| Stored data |
=======

(* ===== verification/Header.v ===== *)
(** TA headers and the signed load envelope
    (src/crates/rustee-os/src/header.rs): the 40-byte [.rustee.ta_head], the
    RTSG envelope, and the ELF64 section lookup that finds the header.  The
    utee twin of the header codec (src/crates/rustee-utee/src/header.rs) is
    modelled beside it. *)
From Stdlib Require Import ZArith Lia Ascii String.
From stdpp Require Import base list numbers.
From S2P Require Import Prelude Abi.

Local Open Scope Z_scope.
Local Open Scope rust_scope.

Definition RTAH_MAGIC : u32 := 0x48415452.
Definition RTAH_ABI : u16 := 0.
Definition RTAH_SIZE : u16 := 40.
Definition RTSG_MAGIC : u32 := 0x47535452.
Definition RTSG_ABI : u16 := 0.
Definition SECTION_NAME : list u8 := str ".rustee.ta_head".

Record TaProperties := {
  tp_uuid : Uuid; stack_size : u32; data_size : u32;
  single_instance : bool; multi_session : bool; instance_keep_alive : bool;
  endian : u8; ta_version : u32 }.
#[export] Instance TaProperties_eq_dec : EqDecision TaProperties.
Proof. solve_decision. Defined.

Definition validate (p : TaProperties) : res u32 unit :=
  if negb (endian p =? 0) then Err TEE_ERROR_BAD_PARAMETERS
  else if (stack_size p =? 0) || (data_size p =? 0) then Err TEE_ERROR_BAD_PARAMETERS
  else if negb (single_instance p) && (multi_session p || instance_keep_alive p)
       then Err TEE_ERROR_BAD_PARAMETERS
  else Ok tt.

(** [b as u8] for a [bool] *)
Definition bool_u8 (x : bool) : u8 := if x then 1 else 0.

(** The field reads of [parse_ta_head], after its length check. *)
Definition read_props (bs : list u8) : TaProperties :=
  {| tp_uuid := sub bs 8 16; stack_size := le32 bs 24; data_size := le32 bs 28;
     single_instance := negb (at_ bs 32 =? 0); multi_session := negb (at_ bs 33 =? 0);
     instance_keep_alive := negb (at_ bs 34 =? 0); endian := at_ bs 35; ta_version := le32 bs 36 |}.

Definition head_magic_ok (bs : list u8) : bool :=
  (le32 bs 0 =? RTAH_MAGIC) && (le16 bs 4 =? RTAH_ABI) && (le16 bs 6 =? RTAH_SIZE).

Definition parse_ta_head (bs : list u8) : res u32 TaProperties :=
  if zlen bs <? RTAH_SIZE then Err TEE_ERROR_BAD_PARAMETERS else
  if negb (head_magic_ok bs) then Err TEE_ERROR_BAD_PARAMETERS else
  let props := read_props bs in
  let? _ := validate props in
  Ok props.

Definition encode_ta_head (p : TaProperties) : list u8 :=
  let b := zeros 40 in
  let b := splice b 0 (to_le 4 RTAH_MAGIC) in
  let b := splice b 4 (to_le 2 RTAH_ABI) in
  let b := splice b 6 (to_le 2 RTAH_SIZE) in
  let b := splice b 8 (tp_uuid p) in
  let b := splice b 24 (to_le 4 (stack_size p)) in
  let b := splice b 28 (to_le 4 (data_size p)) in
  let b := <[32%nat := bool_u8 (single_instance p)]> b in
  let b := <[33%nat := bool_u8 (multi_session p)]> b in
  let b := <[34%nat := bool_u8 (instance_keep_alive p)]> b in
  let b := <[35%nat := endian p]> b in
  splice b 36 (to_le 4 (ta_version p)).

(** rustee-utee's [parse_ta_head]: the same reads, an [Option], no [validate]. *)
Definition utee_parse_ta_head (bs : list u8) : option TaProperties :=
  if zlen bs <? 40 then None else
  if negb (head_magic_ok bs) then None else Some (read_props bs).

(** * RTSG: the signed envelope *)

Record SignedImage := {
  si_uuid : Uuid; si_ta_version : u32; si_hash : list u8; si_sig : list u8; si_elf : list u8 }.

Definition parse_rtsg (bs : list u8) : res u32 SignedImage :=
  if zlen bs <? 40 then Err TEE_ERROR_BAD_PARAMETERS else
  if negb (le32 bs 0 =? RTSG_MAGIC) || negb (le16 bs 4 =? RTSG_ABI)
  then Err TEE_ERROR_SECURITY else
  let img_size := le32 bs 28 in
  let hash_size := le16 bs 32 in
  let sig_size := le16 bs 34 in
  let rest := 36 in
  if zlen bs <? rest + hash_size + sig_size + img_size then Err TEE_ERROR_BAD_PARAMETERS else
  Ok {| si_uuid := sub bs 8 16; si_ta_version := le32 bs 24;
        si_hash := sub bs rest hash_size;
        si_sig := sub bs (rest + hash_size) sig_size;
        si_elf := sub bs (rest + hash_size + sig_size) img_size |}.

(** * UTF-8 and NUL-terminated names *)

Definition in_rng (x lo hi : Z) : bool := (lo <=? x) && (x <=? hi).
Definition cont (x : Z) : bool := in_rng x 0x80 0xBF.

(** [core::str::from_utf8(..).is_ok()] *)
Fixpoint utf8_valid (l : list u8) : bool :=
  match l with
  | [] => true
  | x :: t =>
      if in_rng x 0 0x7F then utf8_valid t else
      match t with
      | [] => false
      | y :: t1 =>
          if in_rng x 0xC2 0xDF then cont y && utf8_valid t1 else
          match t1 with
          | [] => false
          | z :: t2 =>
              if x =? 0xE0 then in_rng y 0xA0 0xBF && cont z && utf8_valid t2
              else if in_rng x 0xE1 0xEC || in_rng x 0xEE 0xEF then cont y && cont z && utf8_valid t2
              else if x =? 0xED then in_rng y 0x80 0x9F && cont z && utf8_valid t2
              else
              match t2 with
              | [] => false
              | w :: t3 =>
                  if x =? 0xF0 then in_rng y 0x90 0xBF && cont z && cont w && utf8_valid t3
                  else if in_rng x 0xF1 0xF3 then cont y && cont z && cont w && utf8_valid t3
                  else if x =? 0xF4 then in_rng y 0x80 0x8F && cont z && cont w && utf8_valid t3
                  else false
              end
          end
      end
  end.

(** [s.iter().position(|&b| b == 0)], with the prefix before it. *)
Fixpoint until_nul (l : list u8) : option (list u8) :=
  match l with
  | [] => None
  | x :: t => if x =? 0 then Some [] else option_map (cons x) (until_nul t)
  end.

(** [section_name] (header.rs) and [str_name] (elf.rs): the NUL-terminated
    UTF-8 name at [off] of a string table. *)
Definition section_name (strtab : list u8) (off : usize) : option (list u8) :=
  match get_from strtab off with
  | None => None
  | Some s =>
      match until_nul s with
      | None => None
      | Some nm => if utf8_valid nm then Some nm else None
      end
  end.

Definition name_is (o : option (list u8)) (nm : list u8) : bool :=
  match o with Some x => beqb x nm | None => false end.

(** * Section lookup *)

Definition ELF_MAGIC : list u8 := [0x7f; 0x45; 0x4c; 0x46].

Definition is_elf (image : list u8) : bool := beqb (sub image 0 4) ELF_MAGIC.

(** [for i in 0..shnum]: the first section named [name], as a slice. *)
Fixpoint section_scan (n : nat) (i : Z) (image name strtab : list u8) (shoff shentsize : usize)
  : res u32 (list u8) :=
  match n with
  | O => Err TEE_ERROR_BAD_PARAMETERS
  | S n' =>
      let? d := umul i shentsize in
      let? off := uadd shoff d in
      let? e := uadd off 64 in
      if zlen image <? e then Err TEE_ERROR_BAD_PARAMETERS else
      let name_off := le32 image off in
      let sec_off := le64 image (off + 24) in
      let sec_size := le64 image (off + 32) in
      if name_is (section_name strtab name_off) name
      then ok_or (get_range image sec_off (sat_add 64 sec_off sec_size)) TEE_ERROR_BAD_PARAMETERS
      else section_scan n' (i + 1) image name strtab shoff shentsize
  end.

Definition elf64_section (image name : list u8) : res u32 (list u8) :=
  if (zlen image <? 64) || negb (is_elf image) || negb (at_ image 4 =? 2) || negb (at_ image 5 =? 1)
  then Err TEE_ERROR_BAD_PARAMETERS else
  let shoff := le64 image 40 in
  let shentsize := le16 image 58 in
  let shnum := le16 image 60 in
  let shstrndx := le16 image 62 in
  if (shentsize <? 64) || (shoff =? 0) then Err TEE_ERROR_BAD_PARAMETERS else
  let? d := umul shstrndx shentsize in
  let? shstr := uadd shoff d in
  let? e := uadd shstr 64 in
  if zlen image <? e then Err TEE_ERROR_BAD_PARAMETERS else
  let str_off := le64 image (shstr + 24) in
  let str_size := le64 image (shstr + 32) in
  let? strtab := ok_or (get_range image str_off (sat_add 64 str_off str_size)) TEE_ERROR_BAD_PARAMETERS in
  section_scan (Z.to_nat shnum) 0 image name strtab shoff shentsize.

(** Early TAs may be a raw 40-byte header. *)
Definition find_ta_head (image : list u8) : res u32 (list u8) :=
  if (40 <=? zlen image) && (le32 image 0 =? RTAH_MAGIC) then Ok (sub image 0 40)
  else elf64_section image SECTION_NAME.

(** * Lemmas *)

Definition props_wf (p : TaProperties) : Prop :=
  uuid_ok (tp_uuid p) /\ in_width 32 (stack_size p) /\ in_width 32 (data_size p) /\
  in_width 8 (endian p) /\ in_width 32 (ta_version p).

Lemma validate_ok p :
  validate p = Ok tt <->
  endian p = 0 /\ stack_size p <> 0 /\ data_size p <> 0 /\
  (single_instance p = false -> multi_session p = false /\ instance_keep_alive p = false).
Proof.
  unfold validate.
  destruct (Z.eqb_spec (endian p) 0); [|split; [done|tauto]].
  destruct (Z.eqb_spec (stack_size p) 0); [split; [done|tauto]|].
  destruct (Z.eqb_spec (data_size p) 0); [split; [done|tauto]|]. cbn [negb orb].
  destruct (single_instance p), (multi_session p), (instance_keep_alive p); cbn;
    split; try done; try (intros (_ & _ & _ & H); destruct (H eq_refl); done).
Qed.

Lemma validate_total p : validate p = Ok tt \/ validate p = Err TEE_ERROR_BAD_PARAMETERS.
Proof. unfold validate. repeat case_match; auto. Qed.

Lemma bool_u8_read x : negb (bool_u8 x =? 0) = x.
Proof. by destruct x. Qed.

Lemma zlen_encode_ta_head p : length (tp_uuid p) = 16%nat -> zlen (encode_ta_head p) = 40.
Proof.
  destruct p as [u ? ? ? ? ? ? ?]. cbn [tp_uuid]. intros H.
  do 16 (destruct u as [|? u]; [discriminate|]). destruct u; [|discriminate]. reflexivity.
Qed.

Lemma TaProperties_ext p q :
  tp_uuid p = tp_uuid q -> stack_size p = stack_size q -> data_size p = data_size q ->
  single_instance p = single_instance q -> multi_session p = multi_session q ->
  instance_keep_alive p = instance_keep_alive q -> endian p = endian q ->
  ta_version p = ta_version q -> p = q.
Proof. destruct p, q; cbn; congruence. Qed.

Lemma read_props_encode p tl : props_wf p ->
  read_props (encode_ta_head p ++ tl) = p /\ head_magic_ok (encode_ta_head p ++ tl) = true.
Proof.
  destruct p as [u ss ds si ms ka en ve].
  intros ([Hu _] & Hs & Hd & _ & Hv).
  cbn [tp_uuid stack_size data_size single_instance multi_session instance_keep_alive endian ta_version] in *.
  do 16 (destruct u as [|? u]; [discriminate|]). destruct u; [|discriminate].
  split; [|reflexivity]. unfold read_props, le32.
  apply TaProperties_ext; cbn [tp_uuid stack_size data_size single_instance multi_session
    instance_keep_alive endian ta_version];
    [ reflexivity | exact (from_to_le 4 ss Hs) | exact (from_to_le 4 ds Hd)
    | exact (bool_u8_read si) | exact (bool_u8_read ms) | exact (bool_u8_read ka)
    | reflexivity | exact (from_to_le 4 ve Hv) ].
Qed.

Lemma parse_ta_head_total bs : parse_ta_head bs <> Panic.
Proof.
  unfold parse_ta_head. repeat case_match; try done.
  cbn. by destruct (validate_total (read_props bs)) as [-> | ->].
Qed.

(** The section scan on headers that stay clear of the address-space end. *)
Lemma section_scan_total n i image name strtab shoff shentsize :
  0 <= i -> 0 <= shentsize < 2 ^ 16 -> 0 <= shoff ->
  (i + Z.of_nat n) * shentsize + shoff + 64 < 2 ^ 64 ->
  match section_scan n i image name strtab shoff shentsize with
  | Ok s => exists off sz, 0 <= off /\ off + sz <= zlen image /\ s = sub image off sz
  | Err e => e = TEE_ERROR_BAD_PARAMETERS
  | Panic => False
  end.
Proof.
  revert i. induction n as [|n IH]; intros i Hi He Ho Hb; cbn [section_scan]; [done|].
  rewrite umul_ok by nia. cbn [rbind]. rewrite uadd_ok by nia. cbn [rbind].
  rewrite uadd_ok by nia. cbn [rbind].
  destruct (zlen image <? _); [done|]. destruct (name_is _ _).
  - destruct (get_range _ _ _) eqn:E; cbn [ok_or]; [|done].
    apply get_range_inv in E as (? & ? & ->). do 2 eexists. split_and!; [| |done]; lia.
  - apply IH; nia.
Qed.

(** * Properties *)

(** TA header round trip and validation: every well-formed, valid property
    record survives [encode_ta_head]/[parse_ta_head] (also as a prefix, and the
    TA-side parser reads the same record); conversely every header the kernel
    accepts is 40 bytes long at least, has endian 0, non-zero stack and data
    sizes, and never claims multi-session or keep-alive without
    single-instance.  Parsing never panics. *)
Theorem ta_head_roundtrip p tl bs q :
  (props_wf p -> validate p = Ok tt ->
     parse_ta_head (encode_ta_head p ++ tl) = Ok p /\
     utee_parse_ta_head (encode_ta_head p ++ tl) = Some p) /\
  (parse_ta_head bs = Ok q ->
     40 <= zlen bs /\ tp_uuid q = sub bs 8 16 /\ endian q = 0 /\
     stack_size q <> 0 /\ data_size q <> 0 /\
     (single_instance q = false -> multi_session q = false /\ instance_keep_alive q = false)) /\
  parse_ta_head bs <> Panic.
Proof.
  split_and!; [| |apply parse_ta_head_total].
  - intros Hwf Hv. destruct (read_props_encode p tl Hwf) as [Hr Hm].
    unfold parse_ta_head, utee_parse_ta_head, RTAH_SIZE.
    rewrite zlen_app, zlen_encode_ta_head by apply Hwf.
    pose proof (zlen_nonneg tl). decide_guards. rewrite Hm, Hr. cbn. by rewrite Hv.
  - unfold parse_ta_head, RTAH_SIZE. destruct (Z.ltb_spec (zlen bs) 40); [done|].
    destruct (head_magic_ok bs); [cbn|done].
    destruct (validate (read_props bs)) as [[]| |] eqn:E; cbn; [|done..]. intros [= <-].
    apply validate_ok in E. split_and!; tauto || done.
Qed.

(** The signed envelope: what [parse_rtsg] accepts carries the RTSG magic,
    and its digest, signature and image are consecutive disjoint slices of the
    input right after the 36-byte fixed part; every other input is an error. *)
Theorem parse_rtsg_layout bs : bytes_ok bs ->
  match parse_rtsg bs with
  | Ok img =>
      le32 bs 0 = RTSG_MAGIC /\ zlen (si_uuid img) = 16 /\
      36 + zlen (si_hash img) + zlen (si_sig img) + zlen (si_elf img) <= zlen bs /\
      sub bs 36 (zlen (si_hash img) + zlen (si_sig img) + zlen (si_elf img)) =
        si_hash img ++ si_sig img ++ si_elf img
  | Err e => e = TEE_ERROR_BAD_PARAMETERS \/ e = TEE_ERROR_SECURITY
  | Panic => False
  end.
Proof.
  intros Hb. unfold parse_rtsg.
  destruct (Z.ltb_spec (zlen bs) 40); [by left|].
  destruct (_ || _) eqn:Em; [by right|]. bsplit.
  pose proof (le32_bound bs 28 Hb) as B1. pose proof (le16_bound bs 32 Hb) as B2.
  pose proof (le16_bound bs 34 Hb) as B3. unfold in_width in *.
  destruct (Z.ltb_spec (zlen bs) (36 + le16 bs 32 + le16 bs 34 + le32 bs 28)); [by left|].
  cbn [si_uuid si_hash si_sig si_elf].
  rewrite !zlen_sub by lia. split_and!; [done|done|lia|].
  rewrite (sub_split bs 36 (le16 bs 32) (le16 bs 34 + le32 bs 28) _) by lia.
  rewrite (sub_split bs (36 + le16 bs 32) (le16 bs 34) (le32 bs 28) _) by lia. done.
Qed.

Definition sample_props : TaProperties :=
  {| tp_uuid := replicate 16 6; stack_size := 0x1000; data_size := 0x2000;
     single_instance := true; multi_session := true; instance_keep_alive := false;
     endian := 0; ta_version := 3 |}.

Lemma ta_head_roundtrip_witness :
  parse_ta_head (encode_ta_head sample_props) = Ok sample_props.
Proof.
  rewrite <- (app_nil_r (encode_ta_head sample_props)).
  refine (proj1 (proj1 (ta_head_roundtrip sample_props [] [] sample_props) _ eq_refl)).
  split_and!; [split; [done|by_compute]|by_compute..].
Defined.

Definition sample_rtsg : list u8 :=
  to_le 4 RTSG_MAGIC ++ to_le 2 0 ++ to_le 2 1 ++ replicate 16 9 ++ to_le 4 1 ++
  to_le 4 3 ++ to_le 2 2 ++ to_le 2 1 ++ [1; 2] ++ [3] ++ [4; 5; 6].

Lemma parse_rtsg_layout_witness :
  match parse_rtsg sample_rtsg with
  | Ok img => sub sample_rtsg 36 (zlen (si_hash img) + zlen (si_sig img) + zlen (si_elf img)) =
              [1; 2] ++ [3] ++ [4; 5; 6]
  | _ => False
  end.
Proof.
  pose proof (parse_rtsg_layout sample_rtsg ltac:(by_compute)) as H.
  destruct (parse_rtsg sample_rtsg) as [img| |] eqn:E; [|discriminate E..].
  destruct H as (_ & _ & _ & ->). injection E as <-. vm_compute. reflexivity.
Defined.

=======

| ASSIGNMENT |
Go line by line through the data and copy any that contain "rest".

| RESPONSE |
  let rest := 36 in
  if zlen bs <? rest + hash_size + sig_size + img_size then Err TEE_ERROR_BAD_PARAMETERS else
        si_hash := sub bs rest hash_size;
        si_sig := sub bs (rest + hash_size) sig_size;
        si_elf := sub bs (rest + hash_size + sig_size) img_size |}.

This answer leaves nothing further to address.